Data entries
● ● ● ● ● ● ●

(** X12: every submission of a run is well formed.  Its width and height
    are those of the request, or 1024 for one that is omitted or zero, and
    are multiples of 8 within [384,1024]; the aspect ratio is
    width:height; instruction and unexpanded prompt are the prompt of the
    request; negative caption and model are those of the request or their
    defaults. *)
Theorem submitted_payload_is_well_formed (options : GenerateImageOptions) (env : Env)
    (j : nat) (st : St) (p : GenerationPayload) :
  nth_error (job_sts (generateImage' options env)) j = Some st ->
  In p (submissions (trace st)) ->
  pl_width p = num_or (width options) 1024
  /\ pl_height p = num_or (height options) 1024
  /\ dimension_ok (pl_width p) /\ dimension_ok (pl_height p)
  /\ aspectRatio p
     = (string_of_Z (pl_width p) ++ ":" ++ string_of_Z (pl_height p))%string
  /\ instruction p = prompt options
  /\ unexpandedPrompt p = prompt options
  /\ optimizeEnabled p = bool_or (enhancePrompt_opt options) true
  /\ negative_caption p = str_or (negativePrompt options) EmptyString
  /\ inference_model p
     = str_or (model options) "text2image_v1/prod/20250325-2246".
Proof.
  intros Hst Hin.
  destruct (job_state_anatomy options env j st Hst) as (Hv & _).
  apply validateImageOptions_dimensions in Hv. destruct Hv as [Hw Hh].
  destruct (job_state_submissions options env j st Hst)
    as [E|(fp & z & gen & E & _)]; rewrite E in Hin; [destruct Hin|].
  destruct Hin as [<-|[]]. simpl.
  repeat split; try reflexivity; apply dimension_sent_ok; assumption.
Qed.

Lemma flat_map_nil {A B} (f : A -> list B) (l : list A) :
  (forall x, In x l -> f x = []) -> flat_map f l = [].
Proof.
  induction l as [|x l IH]; intros H; [reflexivity|].
  simpl. rewrite (H x (or_introl eq_refl)), IH; [reflexivity|].
  intros y Hy. apply H. right. exact Hy.
Qed.

Lemma resolved_run (options : GenerateImageOptions) (env : Env)
    (r : GenerateImageResult) :
  outcome (generateImage' options env) = Returns r ->
  validateImageOptions (width options) (height options) (batchSize options)
  = Returns tt
  /\ exists results,
       job_outcomes' options env = map Returns results
       /\ assemble options env results = Returns r.
Proof.
  intros H. destruct (validate_cases options) as [Hv|(e & Hv)].
  - split; [exact Hv|].
    destruct (generateImage_run errorDetails JSON_stringify Buffer_base64
                IS_TEST_ENV this options env Hv) as (Ho & _ & _).
    rewrite Ho in H. clear Ho.
    destruct (Promise_all (settle_order env) (job_outcomes' options env))
      as [results|e] eqn:E; simpl in H; [|discriminate].
    apply Promise_all_returns in E. exists results. split; [exact E|].
    destruct (assemble options env results); [congruence|discriminate].
  - rewrite (generateImage_invalid errorDetails JSON_stringify Buffer_base64
               IS_TEST_ENV this options env e Hv) in H. discriminate.
Qed.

● ● ● ● ● ● ●

- Assignment
Once you find the line with "(j : nat) (st" in the entries above, output it and each line after it up to and including the line with "(height options) 1024", and nothing else.

- Solution to the problem
    (j : nat) (st : St) (p : GenerationPayload) :
  nth_error (job_sts (generateImage' options env)) j = Some st ->
  In p (submissions (trace st)) ->
  pl_width p = num_or (width options) 1024
  /\ pl_height p = num_or (height options) 1024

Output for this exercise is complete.